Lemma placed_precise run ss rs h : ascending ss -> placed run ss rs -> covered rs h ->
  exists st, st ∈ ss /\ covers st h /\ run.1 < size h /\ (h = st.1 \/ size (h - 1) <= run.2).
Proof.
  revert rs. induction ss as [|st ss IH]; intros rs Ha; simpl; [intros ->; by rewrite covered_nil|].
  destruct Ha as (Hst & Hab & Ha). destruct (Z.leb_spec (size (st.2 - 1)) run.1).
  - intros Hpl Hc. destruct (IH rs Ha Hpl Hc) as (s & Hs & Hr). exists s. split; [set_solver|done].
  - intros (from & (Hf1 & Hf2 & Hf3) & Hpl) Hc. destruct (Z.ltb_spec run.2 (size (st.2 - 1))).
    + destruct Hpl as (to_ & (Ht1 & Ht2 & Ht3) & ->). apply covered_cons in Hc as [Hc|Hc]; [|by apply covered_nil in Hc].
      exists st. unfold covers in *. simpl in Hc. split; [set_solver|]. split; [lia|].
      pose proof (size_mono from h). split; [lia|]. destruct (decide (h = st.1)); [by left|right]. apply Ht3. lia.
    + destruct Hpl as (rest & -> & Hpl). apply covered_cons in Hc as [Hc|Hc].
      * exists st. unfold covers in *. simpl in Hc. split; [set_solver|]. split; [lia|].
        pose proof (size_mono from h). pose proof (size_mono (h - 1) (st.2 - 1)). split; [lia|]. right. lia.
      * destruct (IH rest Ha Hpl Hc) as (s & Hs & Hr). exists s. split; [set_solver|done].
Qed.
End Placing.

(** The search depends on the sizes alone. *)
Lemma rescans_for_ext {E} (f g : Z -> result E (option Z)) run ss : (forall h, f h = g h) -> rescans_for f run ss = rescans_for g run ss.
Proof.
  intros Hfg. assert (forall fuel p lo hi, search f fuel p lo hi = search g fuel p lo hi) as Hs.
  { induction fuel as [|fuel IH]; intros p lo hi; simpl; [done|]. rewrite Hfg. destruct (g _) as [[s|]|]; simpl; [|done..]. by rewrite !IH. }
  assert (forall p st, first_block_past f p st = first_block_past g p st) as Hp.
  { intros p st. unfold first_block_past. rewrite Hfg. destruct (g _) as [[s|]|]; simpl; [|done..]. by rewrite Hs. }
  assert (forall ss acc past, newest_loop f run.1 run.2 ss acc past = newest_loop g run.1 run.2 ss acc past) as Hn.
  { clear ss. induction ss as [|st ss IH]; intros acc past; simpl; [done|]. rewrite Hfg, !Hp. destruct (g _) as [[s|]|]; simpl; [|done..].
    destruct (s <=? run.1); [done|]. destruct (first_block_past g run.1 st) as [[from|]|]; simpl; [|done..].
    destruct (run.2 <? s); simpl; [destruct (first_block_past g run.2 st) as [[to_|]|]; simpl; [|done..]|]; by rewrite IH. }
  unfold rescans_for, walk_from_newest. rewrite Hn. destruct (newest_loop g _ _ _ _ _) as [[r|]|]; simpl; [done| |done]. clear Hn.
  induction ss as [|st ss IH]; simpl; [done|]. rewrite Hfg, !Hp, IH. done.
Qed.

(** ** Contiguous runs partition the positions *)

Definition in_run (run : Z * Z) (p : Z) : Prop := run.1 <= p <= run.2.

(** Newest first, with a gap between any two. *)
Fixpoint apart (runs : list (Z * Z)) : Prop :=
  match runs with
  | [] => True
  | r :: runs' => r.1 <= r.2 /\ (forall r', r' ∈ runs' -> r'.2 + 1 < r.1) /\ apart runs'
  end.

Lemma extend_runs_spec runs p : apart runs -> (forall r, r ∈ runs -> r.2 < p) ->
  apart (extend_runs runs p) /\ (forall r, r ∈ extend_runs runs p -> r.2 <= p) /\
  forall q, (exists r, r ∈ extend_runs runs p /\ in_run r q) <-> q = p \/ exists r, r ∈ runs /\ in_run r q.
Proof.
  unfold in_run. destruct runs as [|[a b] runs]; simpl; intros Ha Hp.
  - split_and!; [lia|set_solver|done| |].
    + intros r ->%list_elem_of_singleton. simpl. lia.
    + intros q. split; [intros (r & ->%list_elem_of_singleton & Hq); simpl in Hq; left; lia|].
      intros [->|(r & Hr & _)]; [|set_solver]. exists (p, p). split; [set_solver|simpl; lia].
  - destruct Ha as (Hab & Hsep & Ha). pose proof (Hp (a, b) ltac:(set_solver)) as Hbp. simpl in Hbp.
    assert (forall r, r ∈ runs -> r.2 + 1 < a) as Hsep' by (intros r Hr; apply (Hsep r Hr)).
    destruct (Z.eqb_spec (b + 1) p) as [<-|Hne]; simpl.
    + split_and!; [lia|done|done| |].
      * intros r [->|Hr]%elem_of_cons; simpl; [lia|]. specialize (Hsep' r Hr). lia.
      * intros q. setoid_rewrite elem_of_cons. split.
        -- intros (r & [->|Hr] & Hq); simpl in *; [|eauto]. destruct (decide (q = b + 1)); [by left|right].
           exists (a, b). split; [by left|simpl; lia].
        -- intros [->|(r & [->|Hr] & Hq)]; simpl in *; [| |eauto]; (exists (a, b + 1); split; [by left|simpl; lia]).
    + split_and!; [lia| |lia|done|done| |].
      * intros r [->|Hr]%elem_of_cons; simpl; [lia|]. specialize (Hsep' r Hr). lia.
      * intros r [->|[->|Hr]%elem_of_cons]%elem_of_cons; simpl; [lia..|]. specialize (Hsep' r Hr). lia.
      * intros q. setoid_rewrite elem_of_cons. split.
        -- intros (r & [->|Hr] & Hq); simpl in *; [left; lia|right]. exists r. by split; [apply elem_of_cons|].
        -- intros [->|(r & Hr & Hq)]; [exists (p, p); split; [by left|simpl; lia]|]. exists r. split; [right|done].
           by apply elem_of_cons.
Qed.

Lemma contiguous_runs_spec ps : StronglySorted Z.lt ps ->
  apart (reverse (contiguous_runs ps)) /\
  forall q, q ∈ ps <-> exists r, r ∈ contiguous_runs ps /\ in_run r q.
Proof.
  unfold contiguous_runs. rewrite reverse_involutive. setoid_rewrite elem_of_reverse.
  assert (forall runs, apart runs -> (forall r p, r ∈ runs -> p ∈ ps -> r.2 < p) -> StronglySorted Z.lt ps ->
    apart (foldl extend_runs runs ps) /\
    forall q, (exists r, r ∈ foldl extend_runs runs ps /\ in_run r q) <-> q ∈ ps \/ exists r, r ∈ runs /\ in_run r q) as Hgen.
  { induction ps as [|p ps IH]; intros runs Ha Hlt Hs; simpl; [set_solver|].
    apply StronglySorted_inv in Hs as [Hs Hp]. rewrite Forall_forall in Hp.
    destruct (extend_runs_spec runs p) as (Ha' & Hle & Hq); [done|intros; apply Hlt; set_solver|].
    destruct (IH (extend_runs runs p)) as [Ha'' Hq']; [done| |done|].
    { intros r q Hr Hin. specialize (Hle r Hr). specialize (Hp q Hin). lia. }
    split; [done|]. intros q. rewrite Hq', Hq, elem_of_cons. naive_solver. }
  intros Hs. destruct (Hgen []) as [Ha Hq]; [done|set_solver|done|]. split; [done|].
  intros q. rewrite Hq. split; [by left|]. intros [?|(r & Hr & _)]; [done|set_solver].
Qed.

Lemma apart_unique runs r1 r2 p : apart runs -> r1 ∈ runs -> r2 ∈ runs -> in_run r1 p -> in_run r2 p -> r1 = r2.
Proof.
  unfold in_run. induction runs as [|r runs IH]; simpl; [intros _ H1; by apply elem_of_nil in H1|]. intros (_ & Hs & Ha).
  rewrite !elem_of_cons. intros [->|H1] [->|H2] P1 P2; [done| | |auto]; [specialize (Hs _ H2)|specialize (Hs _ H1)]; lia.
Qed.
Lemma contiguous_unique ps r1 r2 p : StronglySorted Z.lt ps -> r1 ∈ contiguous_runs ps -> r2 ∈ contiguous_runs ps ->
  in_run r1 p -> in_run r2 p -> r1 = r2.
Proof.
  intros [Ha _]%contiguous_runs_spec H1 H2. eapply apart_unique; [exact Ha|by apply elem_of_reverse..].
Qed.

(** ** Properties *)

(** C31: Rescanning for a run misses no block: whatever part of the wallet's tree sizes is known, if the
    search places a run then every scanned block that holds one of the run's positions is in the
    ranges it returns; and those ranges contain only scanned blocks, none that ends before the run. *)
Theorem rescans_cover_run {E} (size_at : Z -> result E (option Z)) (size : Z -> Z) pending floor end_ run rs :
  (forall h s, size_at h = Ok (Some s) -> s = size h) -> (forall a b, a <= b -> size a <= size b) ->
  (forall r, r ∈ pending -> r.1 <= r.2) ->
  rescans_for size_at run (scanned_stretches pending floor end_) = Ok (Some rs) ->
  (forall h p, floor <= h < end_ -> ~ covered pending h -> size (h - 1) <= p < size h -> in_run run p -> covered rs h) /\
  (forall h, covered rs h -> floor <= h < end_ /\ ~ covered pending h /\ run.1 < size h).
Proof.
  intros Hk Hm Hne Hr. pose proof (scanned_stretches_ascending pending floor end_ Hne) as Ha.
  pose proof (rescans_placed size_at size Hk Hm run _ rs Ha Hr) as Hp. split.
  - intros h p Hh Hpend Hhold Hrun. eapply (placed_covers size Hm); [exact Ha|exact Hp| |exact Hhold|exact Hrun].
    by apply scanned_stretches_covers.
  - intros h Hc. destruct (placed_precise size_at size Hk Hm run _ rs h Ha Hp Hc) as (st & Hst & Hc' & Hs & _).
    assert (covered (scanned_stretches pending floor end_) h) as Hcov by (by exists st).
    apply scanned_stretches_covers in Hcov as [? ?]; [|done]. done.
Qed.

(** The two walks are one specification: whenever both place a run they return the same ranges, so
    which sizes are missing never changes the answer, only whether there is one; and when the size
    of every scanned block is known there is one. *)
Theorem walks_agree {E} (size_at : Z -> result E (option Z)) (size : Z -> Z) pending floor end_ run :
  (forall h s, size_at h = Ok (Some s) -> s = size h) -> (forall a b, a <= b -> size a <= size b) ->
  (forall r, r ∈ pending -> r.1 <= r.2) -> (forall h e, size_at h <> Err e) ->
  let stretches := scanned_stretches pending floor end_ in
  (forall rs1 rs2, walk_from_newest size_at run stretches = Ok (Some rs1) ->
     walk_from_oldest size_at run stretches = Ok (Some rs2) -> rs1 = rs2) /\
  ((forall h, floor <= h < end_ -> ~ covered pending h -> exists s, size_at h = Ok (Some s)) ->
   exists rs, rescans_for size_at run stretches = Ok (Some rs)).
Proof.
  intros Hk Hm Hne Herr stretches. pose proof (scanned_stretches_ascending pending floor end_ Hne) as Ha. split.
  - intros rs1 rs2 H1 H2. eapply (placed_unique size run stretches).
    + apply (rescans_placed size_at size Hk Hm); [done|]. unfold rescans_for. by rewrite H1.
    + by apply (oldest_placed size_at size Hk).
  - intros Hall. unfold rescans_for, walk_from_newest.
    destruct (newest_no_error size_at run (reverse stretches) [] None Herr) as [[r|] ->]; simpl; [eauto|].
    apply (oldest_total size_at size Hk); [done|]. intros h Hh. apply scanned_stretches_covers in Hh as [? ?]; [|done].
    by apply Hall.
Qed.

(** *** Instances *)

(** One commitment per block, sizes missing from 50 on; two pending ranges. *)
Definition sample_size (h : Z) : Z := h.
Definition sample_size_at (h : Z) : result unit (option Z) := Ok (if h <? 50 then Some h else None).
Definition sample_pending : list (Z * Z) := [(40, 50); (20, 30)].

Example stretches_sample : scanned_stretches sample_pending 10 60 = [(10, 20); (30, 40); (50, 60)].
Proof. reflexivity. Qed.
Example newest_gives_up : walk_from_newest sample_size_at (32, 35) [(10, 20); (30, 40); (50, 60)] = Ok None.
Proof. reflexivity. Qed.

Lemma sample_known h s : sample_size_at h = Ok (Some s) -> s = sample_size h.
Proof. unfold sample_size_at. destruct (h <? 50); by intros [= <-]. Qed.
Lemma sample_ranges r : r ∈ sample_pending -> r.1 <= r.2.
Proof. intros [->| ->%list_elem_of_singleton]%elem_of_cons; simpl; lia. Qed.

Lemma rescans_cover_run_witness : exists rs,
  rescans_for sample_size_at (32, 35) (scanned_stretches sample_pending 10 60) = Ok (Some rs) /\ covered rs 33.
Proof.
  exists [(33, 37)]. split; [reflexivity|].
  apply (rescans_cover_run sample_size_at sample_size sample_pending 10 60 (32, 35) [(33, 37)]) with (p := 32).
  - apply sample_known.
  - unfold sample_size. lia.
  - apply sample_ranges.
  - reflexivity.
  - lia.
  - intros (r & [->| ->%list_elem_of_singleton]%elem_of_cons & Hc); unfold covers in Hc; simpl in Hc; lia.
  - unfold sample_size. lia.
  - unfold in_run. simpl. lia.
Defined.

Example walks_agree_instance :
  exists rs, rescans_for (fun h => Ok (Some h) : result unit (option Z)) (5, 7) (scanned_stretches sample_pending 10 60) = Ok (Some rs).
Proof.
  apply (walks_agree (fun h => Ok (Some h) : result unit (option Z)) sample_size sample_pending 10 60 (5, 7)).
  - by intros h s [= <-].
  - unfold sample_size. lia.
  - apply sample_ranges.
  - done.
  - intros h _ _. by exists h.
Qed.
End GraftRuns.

_ _ _ _

__Problem__
Check every line of the records above for the string "induction". Copy those that hold it.

__Response below__
  revert rs. induction ss as [|st ss IH]; intros rs Ha; simpl; [intros ->; by rewrite covered_nil|].
  { induction fuel as [|fuel IH]; intros p lo hi; simpl; [done|]. rewrite Hfg. destruct (g _) as [[s|]|]; simpl; [|done..]. by rewrite !IH. }
  { clear ss. induction ss as [|st ss IH]; intros acc past; simpl; [done|]. rewrite Hfg, !Hp. destruct (g _) as [[s|]|]; simpl; [|done..].
  induction ss as [|st ss IH]; simpl; [done|]. rewrite Hfg, !Hp, IH. done.
  { induction ps as [|p ps IH]; intros runs Ha Hlt Hs; simpl; [set_solver|].
  unfold in_run. induction runs as [|r runs IH]; simpl; [intros _ H1; by apply elem_of_nil in H1|]. intros (_ & Hs & Ha).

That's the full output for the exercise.